### DIRECTIONS
Retype the records below from their first line through the line containing "set (q := size", and include nothing else.

(Stored data)
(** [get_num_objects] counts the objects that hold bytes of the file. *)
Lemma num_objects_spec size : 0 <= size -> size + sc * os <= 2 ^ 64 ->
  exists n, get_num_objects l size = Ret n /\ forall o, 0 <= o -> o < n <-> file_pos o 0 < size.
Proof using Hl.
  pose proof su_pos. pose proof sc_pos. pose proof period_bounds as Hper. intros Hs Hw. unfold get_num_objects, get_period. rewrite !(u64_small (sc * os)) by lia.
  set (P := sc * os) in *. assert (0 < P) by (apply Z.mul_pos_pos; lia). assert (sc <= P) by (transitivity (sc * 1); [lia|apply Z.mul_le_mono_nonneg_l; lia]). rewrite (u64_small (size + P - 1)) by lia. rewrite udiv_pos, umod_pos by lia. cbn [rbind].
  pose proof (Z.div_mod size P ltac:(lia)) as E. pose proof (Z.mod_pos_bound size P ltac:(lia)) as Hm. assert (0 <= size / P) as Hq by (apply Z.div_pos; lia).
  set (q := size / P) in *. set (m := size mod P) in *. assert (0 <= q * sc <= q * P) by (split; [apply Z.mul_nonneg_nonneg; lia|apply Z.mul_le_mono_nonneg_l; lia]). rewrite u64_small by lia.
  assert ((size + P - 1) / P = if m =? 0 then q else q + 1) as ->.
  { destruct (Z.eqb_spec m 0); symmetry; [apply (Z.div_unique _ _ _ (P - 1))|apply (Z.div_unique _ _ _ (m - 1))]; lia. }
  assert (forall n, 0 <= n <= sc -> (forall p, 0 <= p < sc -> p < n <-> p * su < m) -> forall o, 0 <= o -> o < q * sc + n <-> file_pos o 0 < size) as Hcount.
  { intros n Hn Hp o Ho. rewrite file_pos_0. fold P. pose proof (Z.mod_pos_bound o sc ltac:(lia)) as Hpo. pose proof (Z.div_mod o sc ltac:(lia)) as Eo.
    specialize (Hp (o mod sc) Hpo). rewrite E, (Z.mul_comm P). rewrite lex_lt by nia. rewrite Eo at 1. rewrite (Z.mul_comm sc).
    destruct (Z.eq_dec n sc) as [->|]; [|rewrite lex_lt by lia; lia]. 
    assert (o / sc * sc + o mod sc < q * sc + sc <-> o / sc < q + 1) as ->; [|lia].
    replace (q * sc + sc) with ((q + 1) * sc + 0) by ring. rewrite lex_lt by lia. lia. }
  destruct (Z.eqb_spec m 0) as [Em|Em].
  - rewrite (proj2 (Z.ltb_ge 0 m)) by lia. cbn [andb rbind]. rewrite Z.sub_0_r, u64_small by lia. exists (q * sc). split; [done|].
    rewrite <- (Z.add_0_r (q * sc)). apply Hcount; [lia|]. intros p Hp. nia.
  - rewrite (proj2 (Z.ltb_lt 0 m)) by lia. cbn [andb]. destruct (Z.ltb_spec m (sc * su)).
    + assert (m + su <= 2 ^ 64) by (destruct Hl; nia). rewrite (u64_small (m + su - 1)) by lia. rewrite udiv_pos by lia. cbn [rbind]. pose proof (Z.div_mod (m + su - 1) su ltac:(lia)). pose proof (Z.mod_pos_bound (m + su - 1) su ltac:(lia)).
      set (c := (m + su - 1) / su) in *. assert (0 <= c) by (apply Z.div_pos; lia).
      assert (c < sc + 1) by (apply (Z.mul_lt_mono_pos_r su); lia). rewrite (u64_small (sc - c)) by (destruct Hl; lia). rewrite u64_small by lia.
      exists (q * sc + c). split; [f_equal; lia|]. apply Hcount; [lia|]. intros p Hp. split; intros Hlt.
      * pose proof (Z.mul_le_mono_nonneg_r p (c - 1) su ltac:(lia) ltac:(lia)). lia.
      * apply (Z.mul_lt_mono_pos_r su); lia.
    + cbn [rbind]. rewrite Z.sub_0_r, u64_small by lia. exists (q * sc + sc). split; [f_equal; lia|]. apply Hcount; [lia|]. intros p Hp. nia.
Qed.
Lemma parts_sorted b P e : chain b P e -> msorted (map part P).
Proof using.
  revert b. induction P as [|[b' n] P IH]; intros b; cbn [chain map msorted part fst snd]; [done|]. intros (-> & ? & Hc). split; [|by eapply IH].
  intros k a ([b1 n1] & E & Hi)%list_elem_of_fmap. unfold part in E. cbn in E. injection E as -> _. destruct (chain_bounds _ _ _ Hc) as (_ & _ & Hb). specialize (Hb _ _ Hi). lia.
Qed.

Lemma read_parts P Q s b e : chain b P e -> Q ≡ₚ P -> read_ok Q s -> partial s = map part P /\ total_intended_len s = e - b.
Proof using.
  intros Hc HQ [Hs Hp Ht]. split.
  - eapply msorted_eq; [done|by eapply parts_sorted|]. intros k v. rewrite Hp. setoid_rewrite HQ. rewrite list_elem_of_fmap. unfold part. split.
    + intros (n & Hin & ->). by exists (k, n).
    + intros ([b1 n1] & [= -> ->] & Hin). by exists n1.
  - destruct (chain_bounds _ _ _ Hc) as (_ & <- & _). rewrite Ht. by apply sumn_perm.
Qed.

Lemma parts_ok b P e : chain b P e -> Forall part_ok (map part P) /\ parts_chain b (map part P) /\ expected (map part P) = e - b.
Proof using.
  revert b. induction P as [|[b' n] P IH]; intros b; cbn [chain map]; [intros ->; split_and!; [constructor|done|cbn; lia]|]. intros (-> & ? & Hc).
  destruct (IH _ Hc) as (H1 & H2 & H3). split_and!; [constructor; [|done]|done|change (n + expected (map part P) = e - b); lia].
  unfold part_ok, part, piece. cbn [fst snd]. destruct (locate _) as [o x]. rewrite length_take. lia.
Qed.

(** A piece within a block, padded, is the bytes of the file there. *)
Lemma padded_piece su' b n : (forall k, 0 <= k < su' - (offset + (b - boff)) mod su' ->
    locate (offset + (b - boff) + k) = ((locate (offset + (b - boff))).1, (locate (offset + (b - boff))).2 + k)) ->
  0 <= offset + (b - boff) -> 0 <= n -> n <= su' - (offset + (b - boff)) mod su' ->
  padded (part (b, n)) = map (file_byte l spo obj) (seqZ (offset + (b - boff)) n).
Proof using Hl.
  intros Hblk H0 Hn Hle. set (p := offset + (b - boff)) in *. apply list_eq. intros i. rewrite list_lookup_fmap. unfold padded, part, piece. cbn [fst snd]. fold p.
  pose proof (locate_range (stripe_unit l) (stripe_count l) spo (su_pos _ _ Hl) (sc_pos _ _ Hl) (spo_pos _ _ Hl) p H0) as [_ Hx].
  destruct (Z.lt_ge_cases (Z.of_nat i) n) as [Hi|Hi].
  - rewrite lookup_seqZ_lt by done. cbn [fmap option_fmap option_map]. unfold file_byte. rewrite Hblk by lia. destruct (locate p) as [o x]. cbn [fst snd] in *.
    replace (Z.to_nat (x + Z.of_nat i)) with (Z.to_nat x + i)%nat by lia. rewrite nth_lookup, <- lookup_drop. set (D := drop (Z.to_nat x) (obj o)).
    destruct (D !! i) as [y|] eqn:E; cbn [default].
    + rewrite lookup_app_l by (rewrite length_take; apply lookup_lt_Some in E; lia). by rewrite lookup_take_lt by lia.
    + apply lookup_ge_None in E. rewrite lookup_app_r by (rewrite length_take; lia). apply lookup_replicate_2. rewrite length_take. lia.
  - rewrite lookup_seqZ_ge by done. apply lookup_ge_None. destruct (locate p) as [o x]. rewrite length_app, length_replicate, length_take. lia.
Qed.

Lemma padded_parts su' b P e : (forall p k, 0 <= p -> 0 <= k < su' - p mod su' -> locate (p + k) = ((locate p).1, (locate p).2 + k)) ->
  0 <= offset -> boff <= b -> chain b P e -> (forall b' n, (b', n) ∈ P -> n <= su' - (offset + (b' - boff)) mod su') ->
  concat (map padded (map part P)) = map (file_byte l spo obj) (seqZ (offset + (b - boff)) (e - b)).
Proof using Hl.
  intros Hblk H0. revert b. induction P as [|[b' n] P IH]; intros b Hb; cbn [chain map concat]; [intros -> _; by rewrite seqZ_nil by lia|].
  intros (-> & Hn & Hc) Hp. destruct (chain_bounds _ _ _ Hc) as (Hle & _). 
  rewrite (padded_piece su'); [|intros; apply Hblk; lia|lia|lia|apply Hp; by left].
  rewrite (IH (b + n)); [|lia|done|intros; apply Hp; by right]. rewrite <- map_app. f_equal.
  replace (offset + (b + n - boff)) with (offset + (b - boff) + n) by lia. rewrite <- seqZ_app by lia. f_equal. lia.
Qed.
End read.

### EXERCISE RESULT
(** [get_num_objects] counts the objects that hold bytes of the file. *)
Lemma num_objects_spec size : 0 <= size -> size + sc * os <= 2 ^ 64 ->
  exists n, get_num_objects l size = Ret n /\ forall o, 0 <= o -> o < n <-> file_pos o 0 < size.
Proof using Hl.
  pose proof su_pos. pose proof sc_pos. pose proof period_bounds as Hper. intros Hs Hw. unfold get_num_objects, get_period. rewrite !(u64_small (sc * os)) by lia.
  set (P := sc * os) in *. assert (0 < P) by (apply Z.mul_pos_pos; lia). assert (sc <= P) by (transitivity (sc * 1); [lia|apply Z.mul_le_mono_nonneg_l; lia]). rewrite (u64_small (size + P - 1)) by lia. rewrite udiv_pos, umod_pos by lia. cbn [rbind].
  pose proof (Z.div_mod size P ltac:(lia)) as E. pose proof (Z.mod_pos_bound size P ltac:(lia)) as Hm. assert (0 <= size / P) as Hq by (apply Z.div_pos; lia).
  set (q := size / P) in *. set (m := size mod P) in *. assert (0 <= q * sc <= q * P) by (split; [apply Z.mul_nonneg_nonneg; lia|apply Z.mul_le_mono_nonneg_l; lia]). rewrite u64_small by lia.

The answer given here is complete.